(How to complete this task): Wherever the line with "Definition second_request : item" sits in the listing below, transcribe from it up to and including the line with "submitEncoded newSQLBatcher (encoded second_request)", exactly, and leave the remaining lines out.

* * * *

(* ===== verification/BatcherExamples.v ===== *)
(** * A run of the batcher

    Two requests are submitted to the SQL batcher, batched, proposed as one
    value, decided at slot 7 and answered. *)

From stdpp Require Import gmap list relations.
From S2P Require Import Prelude Protocol Node Batcher BatcherProofs BatcherLiveness.

Definition first_request : item := mkItem 0 [x61].
Definition second_request : item := mkItem 1 [x62; x62].
Definition both_requests : list item := [first_request; second_request].
Definition both_value : bytes := assembleBatch sqlBatchMagic (encoded <$> both_requests).

(** The states of the run. *)
Definition submitted_state : batcher :=
  submitEncoded newSQLBatcher (encoded second_request) (submitEncoded newSQLBatcher (encoded first_request) newBatcher).
Definition sent_state : batcher := set_input (set_sending submitted_state []) both_requests.
Definition first_state : batcher := set_collecting (set_input sent_state [second_request]) (CFirst first_request).
Definition collect_state : batcher := set_collecting (releaseQueue (reserved first_request) first_state) (CCollect [first_request] 8).
Definition more_state : batcher := set_collecting (set_input collect_state []) (CMore [first_request] 8 second_request).
Definition batch_state : batcher := set_collecting (releaseQueue (reserved second_request) more_state) (CCollect both_requests 11).
Definition stopped_state : batcher := set_collecting batch_state (CDispatch None (DCheck both_requests)).
Definition checked_state : batcher := set_collecting stopped_state (CDispatch None (DToken both_requests both_value)).
Definition token_state : batcher := set_collecting (set_inflight checked_state 1 0) (CDispatch None (DBudget both_requests both_value)).
Definition flying_state : batcher := set_collecting (set_inflight token_state 1 (len both_value)) (CDispatch None (DSend both_requests both_value)).
Definition job_state : batcher := set_worker (set_collecting flying_state (CNext None)) 0 (WJob both_requests both_value).
Definition proposed_state : batcher :=
  set_worker (set_attempts job_state [mkAttempt both_requests both_value None]) 0 (WPropose 0 both_requests both_value).
Definition decided_state : batcher :=
  set_worker (set_attempts proposed_state [mkAttempt both_requests both_value (Some (7, None))]) 0 (WAnswer both_requests both_value (7, None)).
Definition answered_state : batcher := set_worker (answer_all both_requests (7, None) decided_state) 0 (WRelease both_value).
Definition returned_state : batcher := set_returned answered_state 0 (BSlot 7).

Abbreviation runs := (rtc (step newSQLBatcher)).

Lemma sent_reachable : runs newBatcher sent_state.
Proof.
  eapply rtc_l; [left; apply (submit_step _ (encoded first_request))|]. eapply rtc_l; [left; apply (submit_step _ (encoded second_request))|].
  eapply rtc_l; [left; apply (send_step _ [second_request] first_request []); [reflexivity|by vm_compute]|].
  apply rtc_once. left. apply (send_step _ [] second_request []); [reflexivity|by vm_compute].
Qed.

Lemma batch_reachable : runs sent_state stopped_state.
Proof.
  transitivity first_state; [apply rtc_once; right; by apply next_step|].
  transitivity collect_state; [apply rtc_once; right; by apply (first_step newSQLBatcher first_request first_state)|].
  transitivity more_state; [apply rtc_once; right; by apply collect_step|].
  transitivity batch_state; [apply rtc_once; right; by apply (more_step newSQLBatcher [first_request] 8 second_request more_state)|].
  apply rtc_once. right. by apply (stop_step newSQLBatcher both_requests 11).
Qed.

Lemma flying_reachable : runs stopped_state job_state.
Proof.
  transitivity checked_state; [apply rtc_once; right; by apply (dispatch_step newSQLBatcher (λ _, false) None both_requests stopped_state)|].
  transitivity token_state; [apply rtc_once; right; by apply token_step|].
  transitivity flying_state; [apply rtc_once; right; by apply (budget_step newSQLBatcher None both_requests both_value token_state)|].
  apply rtc_once. right. by apply (job_step newSQLBatcher None both_requests both_value 0).
Qed.

Lemma answered_reachable : runs job_state returned_state.
Proof.
  transitivity proposed_state; [apply rtc_once; right; by apply (propose_step newSQLBatcher 0 both_requests both_value job_state)|].
  transitivity decided_state; [apply rtc_once; right; by apply (result_step newSQLBatcher 0 0 both_requests both_value (7, None) proposed_state)|].
  transitivity answered_state; [apply rtc_once; right; by apply (answer_step newSQLBatcher 0 both_requests both_value (7, None) decided_state)|].
  apply rtc_once. left. by apply return_step.
Qed.

Lemma returned_reachable : reachable newSQLBatcher returned_state.
Proof.
  unfold reachable. transitivity sent_state; [apply sent_reachable|]. transitivity stopped_state; [apply batch_reachable|].
  transitivity job_state; [apply flying_reachable|apply answered_reachable].
Qed.

Lemma batch_answers_sound_witness :
  reachable newSQLBatcher returned_state ∧ returned returned_state !! 0%nat = Some (BSlot 7) ∧
  ∃ att it, att ∈ attempts returned_state ∧ it ∈ attItems att ∧ itemID it = 0%nat ∧ attResult att = Some (7, None) ∧
    assemble newSQLBatcher (encoded <$> attItems att) = Some (attValue att).
Proof.
  split; [apply returned_reachable|]. split; [reflexivity|].
  exact (batch_answers_sound newSQLBatcher ltac:(by vm_compute) returned_state 0 (BSlot 7) returned_reachable eq_refl).
Defined.

Lemma batcher_bounded_witness :
  1 <= batchLimit newSQLBatcher ∧ reachable newSQLBatcher returned_state ∧ inflightB returned_state = total len (flying returned_state).
Proof.
  split; [by vm_compute|]. split; [apply returned_reachable|].
  by destruct (batcher_bounded newSQLBatcher ltac:(by vm_compute) returned_state returned_reachable) as (_ & _ & _ & _ & _ & ? & _).
Defined.

Lemma batcher_settles_witness :
  1 <= batchLimit newSQLBatcher ∧ reachable newSQLBatcher returned_state ∧
  ∀ n b', nsteps (server_step newSQLBatcher) n returned_state b' → (n <= 12)%nat.
Proof.
  split; [by vm_compute|]. split; [apply returned_reachable|].
  exact (proj1 (batcher_settles newSQLBatcher returned_state ltac:(by vm_compute) returned_reachable)).
Defined.

Lemma accepted_never_invalid_witness :
  reachable newSQLBatcher returned_state ∧ answers returned_state !! 1%nat ≠ Some (BFailed BInvalid).
Proof. split; [apply returned_reachable|]. exact (accepted_never_invalid sqlBatchMagic returned_state 1 returned_reachable). Defined.
(* ===== verification/ProposalsProofs.v ===== *)
(** * What proposal admission guarantees

    Permits, byte budgets and the wait group count exactly what runs; a value is
    in flight at most once and its callers get its result; a held Quiesce
    excludes every attempt; no waiting caller misses a wake-up. *)

From stdpp Require Import gmap list relations.
From S2P Require Import Prelude Protocol Batcher Proposals.

(** ** What a call and a task hold *)

Definition one (b : bool) : Z := if b then 1 else 0.

Definition has_local (p : callPhase) : bool :=
  match p with RAttempt _ | RDone _ _ | RDenied _ | RRetryLocal _ | RRetryBoth _ => true | _ => false end.
Definition has_operation (p : callPhase) : bool :=
  match p with RAttempt _ | RDone _ _ | RDenied _ | RRetryBoth _ => true | _ => false end.
Definition running (p : callPhase) : bool := match p with RAttempt _ | RDone _ _ | RDenied _ => true | _ => false end.
Definition live (p : callPhase) : bool := match p with RGone _ => false | _ => true end.

Definition local_of (x : call) : Z := one (has_local (cPhase x)).
Definition operation_of (x : call) : Z := one (has_operation (cPhase x)).
Definition running_of (x : call) : Z := one (running (cPhase x)).
Definition bytes_of (x : call) : Z := if live (cPhase x) then len (cValue x) else 0.

Definition task_permit (t : task) : Z := match t with TLifecycle => 1 | _ => 0 end.
Definition task_running (t : task) : Z := match t with TEnded => 0 | _ => 1 end.
Definition waiting_of (k : caller) : Z := match kPhase k with KWait _ => 1 | _ => 0 end.

Section server.
Context (localMode : bool) (sha256 : bytes → ValueHash).

Abbreviation pstep := (Proposals.pstep localMode sha256).
Abbreviation localLimit := (Proposals.localLimit localMode).
(* ===== verification/Programs.v ===== *)
(** * Programs that ask requests

    A program is a tree: it returns, or asks a request and goes on with the
    answer.  The operations on the object store are written this way, so that a
    run can interleave processes at their requests.  [R X] are the requests
    answered by an [X]. *)

From stdpp Require Import base tactics.
From S2P Require Import Prelude.

Inductive prog (R : Type → Type) (A : Type) : Type :=
| Ret (a : A)
| Do {X : Type} (r : R X) (k : X → prog R A).
Arguments Ret {R A}.
Arguments Do {R A X}.

Definition call {R : Type → Type} {X} (r : R X) : prog R X := Do r Ret.

Fixpoint pbind {R A B} (p : prog R A) (f : A → prog R B) : prog R B :=
  match p with
  | Ret a => f a
  | Do r k => Do r (λ x, pbind (k x) f)
  end.

(** Sequencing of programs that can fail: the first error is the result. *)
Definition tbind {R E A B} (p : prog R (result E A)) (f : A → prog R (result E B)) : prog R (result E B) :=
  pbind p (λ r, match r with Ok a => f a | Err e => Ret (Err e) end).

Declare Scope program_scope.
Delimit Scope program_scope with program.
Notation "x ← p ; k" := (pbind p (λ x, k)) (at level 20, p at level 100, k at level 200) : program_scope.
Notation "x ⇐ p ; k" := (tbind p (λ x, k)) (at level 20, p at level 100, k at level 200) : program_scope.
Notation "p ;; k" := (tbind p (λ _, k)) (at level 100, k at level 200, right associativity) : program_scope.

Section interpreter.
Context {R : Type → Type} {S : Type} (exec : ∀ X, R X → S → S * X).

(** A program that runs alone. *)
Fixpoint alone {A} (p : prog R A) (s : S) : S * A :=
  match p with
  | Ret a => (s, a)
  | Do r k => let '(s', x) := exec _ r s in alone (k x) s'
  end.

Lemma alone_bind {A B} (p : prog R A) (f : A → prog R B) s : alone (pbind p f) s = let '(s', a) := alone p s in alone (f a) s'.
Proof. revert s. induction p as [a|X r k IH]; intros s; simpl; [done|]. destruct (exec X r s) as [s' x]. apply IH. Qed.
End interpreter.

Section requests.
Context {R : Type → Type}.

(** For all answers, the requests are in [Q] and the result in [Φ]. *)
Fixpoint asks {A} (Q : ∀ X, R X → Prop) (Φ : A → Prop) (p : prog R A) : Prop :=
  match p with
  | Ret a => Φ a
  | Do r k => Q _ r ∧ ∀ x, asks Q Φ (k x)
  end.

Lemma asks_bind {A B} Q (p : prog R A) (f : A → prog R B) Φ Ψ : asks Q Φ p → (∀ a, Φ a → asks Q Ψ (f a)) → asks Q Ψ (pbind p f).
Proof. intros H Hf. induction p as [a|X r k IH]; simpl in *; [by apply Hf|]. destruct H. split; [done|]. intros x. by apply IH. Qed.

Lemma asks_weaken {A} Q (p : prog R A) (Φ Ψ : A → Prop) : (∀ a, Φ a → Ψ a) → asks Q Φ p → asks Q Ψ p.
Proof. intros H. induction p as [a|X r k IH]; simpl; [apply H|]. intros [? Hk]. split; [done|]. intros x. by apply IH. Qed.
End requests.
Definition activeRecoveryRoots : presult (list Checkpoint) :=
  now ← call Now;
  keys ⇐ ask ListPins;
  active_pins now keys.

(** An answer of the store that the object is gone is no error. *)
Definition deleted (r : rpc (result storeError unit)) : presult unit :=
  x ← call r;
  match x with
  | Err NotFound | Ok _ => Ret (Ok tt)
  | Err e => Ret (Err (EStore e))
  end.

Fixpoint sweep_roots (claim : PublisherClaim) (keepRoots : gset bytes) (floor cutoff : Z) (l : list Checkpoint) : presult (list Checkpoint * list Checkpoint) :=
  match l with
  | [] => Ret (Ok ([], []))
  | cp :: l' =>
      modified ⇐ ask (AttrRoot (cpIndex cp) (RootHash cp));
      if bool_decide (RootHash cp ∈ keepRoots) || ((floor <=? cpIndex cp) && negb (floor =? 0)) || (cutoff <? modified) then
        rest ⇐ sweep_roots claim keepRoots floor cutoff l'; Ret (Ok (cp :: rest.1, rest.2))
      else
        validateMaintenanceClaim claim;;
        deleted (DeleteRoot (cpIndex cp) (RootHash cp));;
        rest ⇐ sweep_roots claim keepRoots floor cutoff l'; Ret (Ok (rest.1, cp :: rest.2))
  end.

Fixpoint sweep_blocks (claim : PublisherClaim) (live : gset blockName) (cutoff : Z) (l : list (blockName * option Z)) : presult unit :=
  match l with
  | [] => Ret (Ok tt)
  | (b, t) :: l' =>
      if bool_decide (b ∈ live) then sweep_blocks claim live cutoff l'
      else
        modified ⇐ match t with Some z => Ret (Ok z) | None => ask (AttrBlock b) end;
        if cutoff <? modified then sweep_blocks claim live cutoff l'
        else
          validateMaintenanceClaim claim;;
          deleted (DeleteBlock b);;
          sweep_blocks claim live cutoff l'
  end.

Definition live_blocks (l : list Checkpoint) : gset blockName := list_to_set (l ≫= root_blocks).

(** The last [keep] roots of a sorted list. *)
Definition newest (keep : nat) (l : list Checkpoint) : list Checkpoint := drop (length l - keep) l.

* * * *

(Result for this exercise):
Definition second_request : item := mkItem 1 [x62; x62].
Definition both_requests : list item := [first_request; second_request].
Definition both_value : bytes := assembleBatch sqlBatchMagic (encoded <$> both_requests).

(** The states of the run. *)
Definition submitted_state : batcher :=
  submitEncoded newSQLBatcher (encoded second_request) (submitEncoded newSQLBatcher (encoded first_request) newBatcher).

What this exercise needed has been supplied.